高分辨率重组图在遗传研究中有很多用途。现有的这种重组图(它们利用来自HapMap项目的高密度SNP(单核苷酸多态性)数据的联系失衡模式)已被证明非常有用。但它们有一些局限性,如不能提供关于不同性别之间和同一性别之内重组特征之差别的信息。在冰岛从事deCODE遗传研究的一个小组,利用来自超过15000个“父母-子女对”的全基因组SNP数据来首次构建基于直接观察到的重组事件的重组图,其分辨率达到10kb。
他们的数据显示,不同性别之间存在有趣的重组差别。例如,在男性中,重组倾向于对外显子进行“洗牌”,而在女性中它则产生附近基因的新组合。将这些重组图与基于联系失衡的重组图进行对比,显示了在欧洲、非洲和美国的人群之间以前没有被发现的差别。(生物谷Bioon.com)
生物谷推荐英文摘要:
Nature doi:10.1038/nature09525
Fine-scale recombination rate differences between sexes, populations and individuals
Augustine Kong,kong@decode.isGudmar Thorleifsson,Daniel F. Gudbjartsson,Gisli Masson,Asgeir Sigurdsson,Aslaug Jonasdottir,G. Bragi Walters,Adalbjorg Jonasdottir,Arnaldur Gylfason,Kari Th. Kristinsson,Sigurjon A. Gudjonsson,Michael L. Frigge,Agnar Helgason,Unnur Thorsteinsdottir& Kari Stefanssonkari.stefansson@decode.is
Meiotic recombinations contribute to genetic diversity by yielding new combinations of alleles. Recently, high-resolution recombination maps were inferred from high-density single-nucleotide polymorphism (SNP) data using linkage disequilibrium (LD) patterns that capture historical recombination events1, 2. The use of these maps has been demonstrated by the identification of recombination hotspots2 and associated motifs3, and the discovery that the PRDM9 gene affects the proportion of recombinations occurring at hotspots4, 5, 6. However, these maps provide no information about individual or sex differences. Moreover, locus-specific demographic factors like natural selection7 can bias LD-based estimates of recombination rate. Existing genetic maps based on family data avoid these shortcomings8, but their resolution is limited by relatively few meioses and a low density of markers.

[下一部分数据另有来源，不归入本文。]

(* ===== verification/Startup.v ===== *)
(** * Starting the kubelet: [cmd/macvz-kubelet/main.go] and [serve.go]

    The order in which [run] brings the node up, the gate in front of the data
    plane, and the clean-up that unwinds it.  The
    Kubernetes client, the Virtual Kubelet controllers and what [Serving] models
    are parameters: operations on the kubelet's state. *)

From S2P Require Import Prelude GoStrings GoNet GoTime Ipam Host PodNet PrivPolicy PrivHelper PodNetPolicy WireGuard NetConfig PodSpec Volumes PodEnv Runtime Cleanup Provider Lifecycle Config NodeStatus Retry.

Open Scope Z_scope.

Inductive StartError : Type :=
  | SRestConfig (msg : string)
  | SCapacity (e : CfgError)
  | STaints (e : CfgError)
  | SHeartbeat (e : CfgError)
  | SHelperDown (socket : string) (e : ClientError)
  | SHelperExec (socket : string) (e : ClientError)
  | SHelperUnsafe (socket : string)
  | SMeshConfig (e : ConfigError)
  | SMeshUp (iface : string) (e : MeshError)
  | SPodNet (e : NetError)
  | SClient (msg : string)
  | SApi (msg : string)
  | SNodeController (msg : string)
  | SNodeExited (msg : string)
  | SIpam (msg : string)
  | SPods (msg : string)
  | SReaper (msg : string)
  | SServer (msg : string)
  | SShutdown (msg : string).

(** The kubelet's own state: the helper it talks to (none answers), the host, and
    the mesh and the router once they are up. *)
Record Kubelet (W : Type) := mkKubelet {
  kb_host : option (Server W) * W; kb_mesh : option Mesh; kb_router : option Router;
}.
Arguments mkKubelet {W} _ _ _. Arguments kb_host {W} _. Arguments kb_mesh {W} _. Arguments kb_router {W} _.

(** ** The data plane *)

Section plane.
Context `{MapRange} {W : Type} `{!Link W} (cli : Runner W).

(** [WithHelperSocket]: through the helper when a socket is configured, else the
    command-line runner. *)
Definition plane_runner (c : Config) : Runner (option (Server W) * W) :=
  if String.eqb (cf_PrivilegedHelperSocket c) "" then
    mkRunner (λ cmd h, let '(w, r) := run cli cmd h.2 in ((h.1, w), r))
  else helperRunner.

Here we used genome-wide SNP data from 15,257 parent–offspring pairs to construct the first recombination maps based on directly observed recombinations with a resolution that is effective down to 10 kilobases (kb). Comparing male and female maps reveals that about 15% of hotspots in one sex are specific to that sex. Although male recombinations result in more shuffling of exons within genes, female recombinations generate more new combinations of nearby genes. We discover novel associations between recombination characteristics of individuals and variants in the PRDM9 gene and we identify new recombination hotspots. Comparisons of our maps with two LD-based maps inferred from data of HapMap populations of Utah residents with ancestry from northern and western Europe (CEU) and Yoruba in Ibadan, Nigeria (YRI) reveal population differences previously masked by noise and map differences at regions previously described as targets of natural selection.